● Your objective
Among the entries below, take the line with "Definition AsString_OrderBy (value" and the line with "Links_one_time_download := None;", and output them and every line between them exactly, with nothing else.

Top of Data

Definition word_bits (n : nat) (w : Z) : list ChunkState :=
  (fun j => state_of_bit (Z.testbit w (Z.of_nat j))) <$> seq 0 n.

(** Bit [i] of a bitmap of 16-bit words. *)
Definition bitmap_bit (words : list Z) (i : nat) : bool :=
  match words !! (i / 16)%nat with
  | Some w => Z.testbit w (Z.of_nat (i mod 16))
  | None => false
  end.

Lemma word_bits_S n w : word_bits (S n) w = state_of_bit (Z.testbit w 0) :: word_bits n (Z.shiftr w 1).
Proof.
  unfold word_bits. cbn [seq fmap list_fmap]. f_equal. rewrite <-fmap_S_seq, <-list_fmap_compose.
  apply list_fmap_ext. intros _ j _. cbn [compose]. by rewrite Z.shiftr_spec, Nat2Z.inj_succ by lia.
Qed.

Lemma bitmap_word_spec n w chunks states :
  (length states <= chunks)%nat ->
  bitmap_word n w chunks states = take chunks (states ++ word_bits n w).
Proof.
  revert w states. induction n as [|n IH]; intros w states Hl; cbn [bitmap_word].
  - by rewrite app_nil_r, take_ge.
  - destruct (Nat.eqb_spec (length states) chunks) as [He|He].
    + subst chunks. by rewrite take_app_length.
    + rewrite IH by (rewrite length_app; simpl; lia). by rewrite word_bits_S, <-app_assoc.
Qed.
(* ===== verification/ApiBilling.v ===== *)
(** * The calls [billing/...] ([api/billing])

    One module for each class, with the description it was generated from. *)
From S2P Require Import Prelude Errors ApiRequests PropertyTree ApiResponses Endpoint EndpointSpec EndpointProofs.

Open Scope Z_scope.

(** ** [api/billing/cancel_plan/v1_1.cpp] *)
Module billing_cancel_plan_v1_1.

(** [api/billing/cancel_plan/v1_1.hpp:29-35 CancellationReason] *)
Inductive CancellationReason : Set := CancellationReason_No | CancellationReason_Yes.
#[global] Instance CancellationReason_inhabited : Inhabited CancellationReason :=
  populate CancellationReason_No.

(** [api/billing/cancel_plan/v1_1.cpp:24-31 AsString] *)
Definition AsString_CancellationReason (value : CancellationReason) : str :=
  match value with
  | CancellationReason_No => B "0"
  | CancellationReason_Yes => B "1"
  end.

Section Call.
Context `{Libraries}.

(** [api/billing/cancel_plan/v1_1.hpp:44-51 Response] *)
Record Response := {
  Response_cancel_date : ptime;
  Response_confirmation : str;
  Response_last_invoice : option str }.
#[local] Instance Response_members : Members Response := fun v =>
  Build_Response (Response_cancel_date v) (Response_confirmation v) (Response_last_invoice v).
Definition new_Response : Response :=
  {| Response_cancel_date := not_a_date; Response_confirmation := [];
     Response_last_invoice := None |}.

Bottom of Data
Top of Data

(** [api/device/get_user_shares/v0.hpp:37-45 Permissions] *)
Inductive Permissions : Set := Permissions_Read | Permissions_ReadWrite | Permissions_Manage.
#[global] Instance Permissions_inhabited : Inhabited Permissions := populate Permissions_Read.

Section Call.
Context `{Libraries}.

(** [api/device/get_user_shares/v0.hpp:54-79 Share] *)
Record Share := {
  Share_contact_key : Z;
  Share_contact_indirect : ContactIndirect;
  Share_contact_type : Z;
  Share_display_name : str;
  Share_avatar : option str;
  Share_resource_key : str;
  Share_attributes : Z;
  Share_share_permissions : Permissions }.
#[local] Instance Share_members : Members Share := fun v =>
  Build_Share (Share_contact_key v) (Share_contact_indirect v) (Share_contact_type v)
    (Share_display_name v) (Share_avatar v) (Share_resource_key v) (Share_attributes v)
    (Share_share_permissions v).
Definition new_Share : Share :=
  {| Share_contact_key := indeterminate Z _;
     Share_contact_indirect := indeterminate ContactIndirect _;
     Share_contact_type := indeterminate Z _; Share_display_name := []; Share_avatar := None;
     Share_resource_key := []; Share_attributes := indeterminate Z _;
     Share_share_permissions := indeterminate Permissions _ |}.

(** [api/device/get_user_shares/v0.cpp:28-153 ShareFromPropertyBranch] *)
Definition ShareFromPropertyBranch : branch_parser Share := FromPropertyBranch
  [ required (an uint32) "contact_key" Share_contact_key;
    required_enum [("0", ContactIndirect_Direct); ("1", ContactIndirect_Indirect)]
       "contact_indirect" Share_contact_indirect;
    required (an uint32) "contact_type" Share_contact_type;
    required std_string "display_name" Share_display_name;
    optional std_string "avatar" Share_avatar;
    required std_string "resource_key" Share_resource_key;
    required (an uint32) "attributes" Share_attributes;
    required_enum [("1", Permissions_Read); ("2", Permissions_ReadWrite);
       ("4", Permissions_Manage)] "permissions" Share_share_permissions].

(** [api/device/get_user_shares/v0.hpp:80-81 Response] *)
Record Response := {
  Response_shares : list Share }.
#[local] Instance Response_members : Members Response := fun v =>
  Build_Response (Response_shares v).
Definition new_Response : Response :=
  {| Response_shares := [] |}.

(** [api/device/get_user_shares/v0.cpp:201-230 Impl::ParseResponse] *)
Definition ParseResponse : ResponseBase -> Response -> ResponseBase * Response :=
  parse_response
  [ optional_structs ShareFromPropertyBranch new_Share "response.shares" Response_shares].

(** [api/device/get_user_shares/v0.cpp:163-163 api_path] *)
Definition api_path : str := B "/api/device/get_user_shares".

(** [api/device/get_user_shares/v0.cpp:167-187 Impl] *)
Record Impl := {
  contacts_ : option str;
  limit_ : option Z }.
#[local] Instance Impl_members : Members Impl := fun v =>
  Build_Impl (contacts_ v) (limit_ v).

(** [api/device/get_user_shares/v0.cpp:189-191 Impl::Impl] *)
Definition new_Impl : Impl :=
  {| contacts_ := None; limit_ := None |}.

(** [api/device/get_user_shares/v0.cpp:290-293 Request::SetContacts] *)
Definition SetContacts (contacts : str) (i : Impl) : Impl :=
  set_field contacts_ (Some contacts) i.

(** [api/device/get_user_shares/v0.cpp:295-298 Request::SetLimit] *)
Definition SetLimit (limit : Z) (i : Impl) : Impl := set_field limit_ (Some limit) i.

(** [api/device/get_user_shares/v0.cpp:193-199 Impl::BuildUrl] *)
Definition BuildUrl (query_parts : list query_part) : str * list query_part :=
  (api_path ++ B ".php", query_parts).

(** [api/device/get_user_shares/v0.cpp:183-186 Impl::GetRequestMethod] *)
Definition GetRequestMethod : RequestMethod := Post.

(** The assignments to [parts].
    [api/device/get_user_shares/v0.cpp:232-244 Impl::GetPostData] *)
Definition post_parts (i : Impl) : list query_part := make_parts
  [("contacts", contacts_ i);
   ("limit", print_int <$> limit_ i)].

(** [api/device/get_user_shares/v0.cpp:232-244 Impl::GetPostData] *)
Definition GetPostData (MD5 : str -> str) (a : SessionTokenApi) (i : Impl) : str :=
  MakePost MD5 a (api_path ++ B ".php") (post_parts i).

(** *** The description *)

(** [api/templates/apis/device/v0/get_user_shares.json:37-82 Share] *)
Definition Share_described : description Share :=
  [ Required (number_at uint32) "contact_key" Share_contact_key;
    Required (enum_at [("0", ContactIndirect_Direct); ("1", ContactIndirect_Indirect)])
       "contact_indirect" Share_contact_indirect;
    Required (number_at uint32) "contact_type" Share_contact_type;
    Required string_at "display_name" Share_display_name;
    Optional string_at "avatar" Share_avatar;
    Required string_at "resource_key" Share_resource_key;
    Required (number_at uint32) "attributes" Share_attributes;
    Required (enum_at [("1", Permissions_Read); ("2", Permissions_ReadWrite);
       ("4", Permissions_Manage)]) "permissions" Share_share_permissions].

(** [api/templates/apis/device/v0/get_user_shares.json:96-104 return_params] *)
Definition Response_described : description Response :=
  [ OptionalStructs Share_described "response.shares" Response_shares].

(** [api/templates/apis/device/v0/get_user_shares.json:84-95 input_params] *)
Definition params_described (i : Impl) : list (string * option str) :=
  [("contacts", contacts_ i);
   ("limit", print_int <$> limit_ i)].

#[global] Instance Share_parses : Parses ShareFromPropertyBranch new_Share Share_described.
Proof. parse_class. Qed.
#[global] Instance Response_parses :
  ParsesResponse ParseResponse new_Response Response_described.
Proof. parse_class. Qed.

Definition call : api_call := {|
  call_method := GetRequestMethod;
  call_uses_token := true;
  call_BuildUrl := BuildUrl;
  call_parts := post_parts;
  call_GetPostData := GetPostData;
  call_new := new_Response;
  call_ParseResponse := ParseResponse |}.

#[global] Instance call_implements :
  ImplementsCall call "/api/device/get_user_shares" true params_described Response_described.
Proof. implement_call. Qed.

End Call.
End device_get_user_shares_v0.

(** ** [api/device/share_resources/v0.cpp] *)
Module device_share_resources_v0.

Bottom of Data
Top of Data

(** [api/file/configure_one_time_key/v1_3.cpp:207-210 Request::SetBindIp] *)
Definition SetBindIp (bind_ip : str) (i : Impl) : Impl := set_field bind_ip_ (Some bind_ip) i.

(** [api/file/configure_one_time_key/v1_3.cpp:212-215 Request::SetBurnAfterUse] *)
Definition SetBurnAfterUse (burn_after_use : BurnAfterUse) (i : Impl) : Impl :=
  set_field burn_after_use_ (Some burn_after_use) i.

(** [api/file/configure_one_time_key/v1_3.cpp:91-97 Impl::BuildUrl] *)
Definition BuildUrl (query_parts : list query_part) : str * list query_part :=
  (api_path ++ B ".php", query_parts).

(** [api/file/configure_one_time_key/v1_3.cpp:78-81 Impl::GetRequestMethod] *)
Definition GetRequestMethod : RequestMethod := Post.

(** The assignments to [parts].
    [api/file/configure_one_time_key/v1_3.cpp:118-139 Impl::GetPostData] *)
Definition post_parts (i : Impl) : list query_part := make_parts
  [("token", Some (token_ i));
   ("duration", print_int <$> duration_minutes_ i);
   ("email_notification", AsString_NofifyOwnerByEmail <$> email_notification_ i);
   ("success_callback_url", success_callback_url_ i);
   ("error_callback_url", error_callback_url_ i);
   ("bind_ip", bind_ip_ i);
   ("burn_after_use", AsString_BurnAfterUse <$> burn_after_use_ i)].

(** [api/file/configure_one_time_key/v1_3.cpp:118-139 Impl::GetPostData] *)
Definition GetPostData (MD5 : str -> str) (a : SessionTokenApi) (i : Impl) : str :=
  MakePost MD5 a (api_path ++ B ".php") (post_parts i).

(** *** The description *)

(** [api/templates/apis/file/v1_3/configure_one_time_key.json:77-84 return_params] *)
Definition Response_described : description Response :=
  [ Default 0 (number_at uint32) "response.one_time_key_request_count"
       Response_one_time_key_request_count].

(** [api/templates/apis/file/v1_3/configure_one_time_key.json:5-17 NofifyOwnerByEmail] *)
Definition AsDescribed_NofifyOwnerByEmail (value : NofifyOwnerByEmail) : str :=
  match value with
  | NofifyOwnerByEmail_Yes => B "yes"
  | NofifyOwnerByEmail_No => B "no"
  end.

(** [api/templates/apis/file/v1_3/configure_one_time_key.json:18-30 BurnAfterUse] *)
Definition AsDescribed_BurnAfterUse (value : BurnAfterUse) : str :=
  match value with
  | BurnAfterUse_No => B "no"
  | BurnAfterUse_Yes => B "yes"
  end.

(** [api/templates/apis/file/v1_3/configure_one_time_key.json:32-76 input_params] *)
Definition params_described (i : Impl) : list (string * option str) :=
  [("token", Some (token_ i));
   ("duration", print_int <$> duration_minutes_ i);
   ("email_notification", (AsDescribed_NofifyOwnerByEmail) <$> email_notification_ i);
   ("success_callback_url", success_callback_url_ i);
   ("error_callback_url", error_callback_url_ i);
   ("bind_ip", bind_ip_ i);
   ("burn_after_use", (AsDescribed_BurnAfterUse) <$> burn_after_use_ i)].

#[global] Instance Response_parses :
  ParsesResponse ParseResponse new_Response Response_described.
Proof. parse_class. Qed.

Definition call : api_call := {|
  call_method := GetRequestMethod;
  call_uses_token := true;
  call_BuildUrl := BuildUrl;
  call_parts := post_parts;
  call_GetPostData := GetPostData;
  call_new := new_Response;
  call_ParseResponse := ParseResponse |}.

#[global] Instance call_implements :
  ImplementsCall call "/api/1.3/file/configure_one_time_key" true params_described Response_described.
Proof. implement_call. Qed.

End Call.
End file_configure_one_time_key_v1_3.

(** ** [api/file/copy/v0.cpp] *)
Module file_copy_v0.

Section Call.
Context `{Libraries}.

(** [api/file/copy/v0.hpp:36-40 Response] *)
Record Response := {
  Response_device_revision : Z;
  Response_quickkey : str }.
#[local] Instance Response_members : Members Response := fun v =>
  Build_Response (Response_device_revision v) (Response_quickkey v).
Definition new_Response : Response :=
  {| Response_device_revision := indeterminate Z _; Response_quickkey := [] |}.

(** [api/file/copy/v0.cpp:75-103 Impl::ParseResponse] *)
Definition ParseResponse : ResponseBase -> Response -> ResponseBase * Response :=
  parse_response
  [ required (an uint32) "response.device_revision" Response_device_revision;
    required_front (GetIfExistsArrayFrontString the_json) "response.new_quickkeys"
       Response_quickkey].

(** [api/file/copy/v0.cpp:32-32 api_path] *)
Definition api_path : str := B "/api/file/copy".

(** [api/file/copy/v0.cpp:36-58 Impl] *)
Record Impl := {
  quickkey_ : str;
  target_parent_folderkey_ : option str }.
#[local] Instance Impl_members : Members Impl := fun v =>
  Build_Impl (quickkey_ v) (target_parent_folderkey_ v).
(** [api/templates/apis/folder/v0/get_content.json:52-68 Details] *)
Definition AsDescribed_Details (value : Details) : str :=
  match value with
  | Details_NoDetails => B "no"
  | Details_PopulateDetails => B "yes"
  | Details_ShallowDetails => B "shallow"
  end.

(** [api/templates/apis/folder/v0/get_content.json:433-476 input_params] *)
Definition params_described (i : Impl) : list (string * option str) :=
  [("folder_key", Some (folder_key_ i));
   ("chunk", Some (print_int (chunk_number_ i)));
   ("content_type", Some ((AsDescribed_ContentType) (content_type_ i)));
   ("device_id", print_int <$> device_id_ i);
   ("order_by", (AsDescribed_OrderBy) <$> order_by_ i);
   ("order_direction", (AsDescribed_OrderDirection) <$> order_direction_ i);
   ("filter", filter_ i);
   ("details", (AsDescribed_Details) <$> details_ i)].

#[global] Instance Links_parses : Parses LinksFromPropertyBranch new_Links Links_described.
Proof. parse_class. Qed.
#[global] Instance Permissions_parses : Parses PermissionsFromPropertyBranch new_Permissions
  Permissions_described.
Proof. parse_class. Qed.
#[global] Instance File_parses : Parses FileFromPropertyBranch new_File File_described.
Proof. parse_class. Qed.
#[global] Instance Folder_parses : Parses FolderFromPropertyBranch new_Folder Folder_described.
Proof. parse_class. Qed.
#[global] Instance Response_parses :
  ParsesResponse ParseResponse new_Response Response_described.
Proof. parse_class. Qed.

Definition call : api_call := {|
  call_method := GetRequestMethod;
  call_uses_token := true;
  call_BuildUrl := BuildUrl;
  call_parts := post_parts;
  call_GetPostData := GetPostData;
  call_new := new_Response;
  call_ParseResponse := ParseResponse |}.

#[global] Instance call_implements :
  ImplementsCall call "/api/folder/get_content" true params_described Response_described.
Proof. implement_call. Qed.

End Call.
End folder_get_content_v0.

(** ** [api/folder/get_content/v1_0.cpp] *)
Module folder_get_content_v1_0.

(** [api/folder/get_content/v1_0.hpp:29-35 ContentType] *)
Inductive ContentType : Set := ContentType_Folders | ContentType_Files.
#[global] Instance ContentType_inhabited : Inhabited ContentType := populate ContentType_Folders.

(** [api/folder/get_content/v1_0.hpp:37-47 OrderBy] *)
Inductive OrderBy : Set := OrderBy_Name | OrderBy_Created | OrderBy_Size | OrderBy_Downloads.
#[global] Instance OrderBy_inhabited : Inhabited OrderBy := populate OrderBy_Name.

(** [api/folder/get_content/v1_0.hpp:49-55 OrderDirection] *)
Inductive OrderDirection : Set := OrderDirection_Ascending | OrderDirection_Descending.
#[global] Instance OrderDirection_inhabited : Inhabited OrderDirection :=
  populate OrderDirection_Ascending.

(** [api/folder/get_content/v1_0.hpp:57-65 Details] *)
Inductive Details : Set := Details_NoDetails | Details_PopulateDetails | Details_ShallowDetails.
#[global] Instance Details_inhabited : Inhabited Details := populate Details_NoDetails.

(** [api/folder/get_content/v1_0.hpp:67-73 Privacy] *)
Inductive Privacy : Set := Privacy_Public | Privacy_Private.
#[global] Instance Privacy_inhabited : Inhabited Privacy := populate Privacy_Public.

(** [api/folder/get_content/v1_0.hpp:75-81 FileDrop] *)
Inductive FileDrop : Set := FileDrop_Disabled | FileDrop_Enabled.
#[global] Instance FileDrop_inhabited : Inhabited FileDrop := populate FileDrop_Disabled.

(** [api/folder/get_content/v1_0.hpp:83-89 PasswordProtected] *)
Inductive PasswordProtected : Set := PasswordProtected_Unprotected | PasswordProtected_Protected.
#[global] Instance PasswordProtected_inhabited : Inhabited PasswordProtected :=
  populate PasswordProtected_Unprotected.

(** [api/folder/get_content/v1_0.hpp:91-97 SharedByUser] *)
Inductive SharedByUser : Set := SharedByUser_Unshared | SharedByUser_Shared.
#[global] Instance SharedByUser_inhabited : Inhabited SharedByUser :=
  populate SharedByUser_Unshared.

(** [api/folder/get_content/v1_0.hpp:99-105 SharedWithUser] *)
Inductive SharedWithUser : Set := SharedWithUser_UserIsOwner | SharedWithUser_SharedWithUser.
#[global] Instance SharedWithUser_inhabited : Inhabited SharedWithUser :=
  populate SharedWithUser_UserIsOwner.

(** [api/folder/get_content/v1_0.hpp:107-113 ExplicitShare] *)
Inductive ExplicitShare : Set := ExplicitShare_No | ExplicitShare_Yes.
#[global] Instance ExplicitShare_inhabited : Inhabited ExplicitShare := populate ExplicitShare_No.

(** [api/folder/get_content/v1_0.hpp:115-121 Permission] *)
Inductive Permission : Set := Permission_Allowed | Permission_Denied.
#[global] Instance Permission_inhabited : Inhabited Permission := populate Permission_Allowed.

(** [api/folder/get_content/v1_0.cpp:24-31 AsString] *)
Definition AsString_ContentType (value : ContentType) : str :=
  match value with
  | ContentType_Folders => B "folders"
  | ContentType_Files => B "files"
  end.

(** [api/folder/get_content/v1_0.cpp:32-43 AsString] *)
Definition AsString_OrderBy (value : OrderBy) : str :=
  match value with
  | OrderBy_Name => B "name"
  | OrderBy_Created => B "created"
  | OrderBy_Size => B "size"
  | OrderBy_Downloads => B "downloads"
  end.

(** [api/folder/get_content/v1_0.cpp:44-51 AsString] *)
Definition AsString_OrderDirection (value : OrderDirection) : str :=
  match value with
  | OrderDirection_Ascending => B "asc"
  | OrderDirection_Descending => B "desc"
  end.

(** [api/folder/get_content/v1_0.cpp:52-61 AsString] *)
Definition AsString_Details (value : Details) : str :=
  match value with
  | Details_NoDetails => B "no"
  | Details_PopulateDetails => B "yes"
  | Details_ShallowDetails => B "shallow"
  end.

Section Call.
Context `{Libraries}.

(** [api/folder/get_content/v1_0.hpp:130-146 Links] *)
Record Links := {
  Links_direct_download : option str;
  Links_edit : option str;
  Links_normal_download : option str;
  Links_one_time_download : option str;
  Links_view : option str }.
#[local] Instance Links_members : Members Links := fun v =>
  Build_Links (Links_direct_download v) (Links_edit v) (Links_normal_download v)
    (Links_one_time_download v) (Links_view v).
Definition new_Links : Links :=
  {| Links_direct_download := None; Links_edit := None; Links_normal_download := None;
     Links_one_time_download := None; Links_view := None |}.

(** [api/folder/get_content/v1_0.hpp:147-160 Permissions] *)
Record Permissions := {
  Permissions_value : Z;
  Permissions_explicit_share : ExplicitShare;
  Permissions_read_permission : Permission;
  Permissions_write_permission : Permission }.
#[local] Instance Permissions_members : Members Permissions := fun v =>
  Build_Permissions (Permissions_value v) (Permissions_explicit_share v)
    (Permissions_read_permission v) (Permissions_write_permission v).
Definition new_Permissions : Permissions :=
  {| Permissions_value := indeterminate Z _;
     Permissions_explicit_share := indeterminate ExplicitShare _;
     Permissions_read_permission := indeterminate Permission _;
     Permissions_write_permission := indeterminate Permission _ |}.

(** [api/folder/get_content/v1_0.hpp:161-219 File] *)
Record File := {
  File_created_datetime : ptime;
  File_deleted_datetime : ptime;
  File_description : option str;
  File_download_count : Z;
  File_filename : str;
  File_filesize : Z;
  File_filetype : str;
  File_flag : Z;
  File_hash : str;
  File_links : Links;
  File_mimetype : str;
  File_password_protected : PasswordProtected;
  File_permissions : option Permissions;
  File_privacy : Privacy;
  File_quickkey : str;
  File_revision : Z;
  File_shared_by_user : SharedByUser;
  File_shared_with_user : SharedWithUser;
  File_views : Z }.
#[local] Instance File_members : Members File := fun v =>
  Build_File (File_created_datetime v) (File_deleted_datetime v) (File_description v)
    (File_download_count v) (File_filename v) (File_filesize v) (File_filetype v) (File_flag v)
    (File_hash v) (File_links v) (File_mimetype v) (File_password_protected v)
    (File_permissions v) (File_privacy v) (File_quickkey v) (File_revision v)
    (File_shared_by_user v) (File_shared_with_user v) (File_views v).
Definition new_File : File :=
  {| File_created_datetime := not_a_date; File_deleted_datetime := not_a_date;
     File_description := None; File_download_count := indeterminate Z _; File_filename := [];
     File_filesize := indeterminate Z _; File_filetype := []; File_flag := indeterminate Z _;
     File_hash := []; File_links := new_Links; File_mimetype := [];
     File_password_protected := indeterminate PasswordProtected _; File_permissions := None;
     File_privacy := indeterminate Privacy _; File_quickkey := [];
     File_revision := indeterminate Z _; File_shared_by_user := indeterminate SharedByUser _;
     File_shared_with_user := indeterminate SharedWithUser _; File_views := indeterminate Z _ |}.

Bottom of Data

● Answer below
Definition AsString_OrderBy (value : OrderBy) : str :=
  match value with
  | OrderBy_Name => B "name"
  | OrderBy_Created => B "created"
  | OrderBy_Size => B "size"
  | OrderBy_Downloads => B "downloads"
  end.

(** [api/folder/get_content/v1_0.cpp:44-51 AsString] *)
Definition AsString_OrderDirection (value : OrderDirection) : str :=
  match value with
  | OrderDirection_Ascending => B "asc"
  | OrderDirection_Descending => B "desc"
  end.

(** [api/folder/get_content/v1_0.cpp:52-61 AsString] *)
Definition AsString_Details (value : Details) : str :=
  match value with
  | Details_NoDetails => B "no"
  | Details_PopulateDetails => B "yes"
  | Details_ShallowDetails => B "shallow"
  end.

Section Call.
Context `{Libraries}.

(** [api/folder/get_content/v1_0.hpp:130-146 Links] *)
Record Links := {
  Links_direct_download : option str;
  Links_edit : option str;
  Links_normal_download : option str;
  Links_one_time_download : option str;
  Links_view : option str }.
#[local] Instance Links_members : Members Links := fun v =>
  Build_Links (Links_direct_download v) (Links_edit v) (Links_normal_download v)
    (Links_one_time_download v) (Links_view v).
Definition new_Links : Links :=
  {| Links_direct_download := None; Links_edit := None; Links_normal_download := None;
     Links_one_time_download := None; Links_view := None |}.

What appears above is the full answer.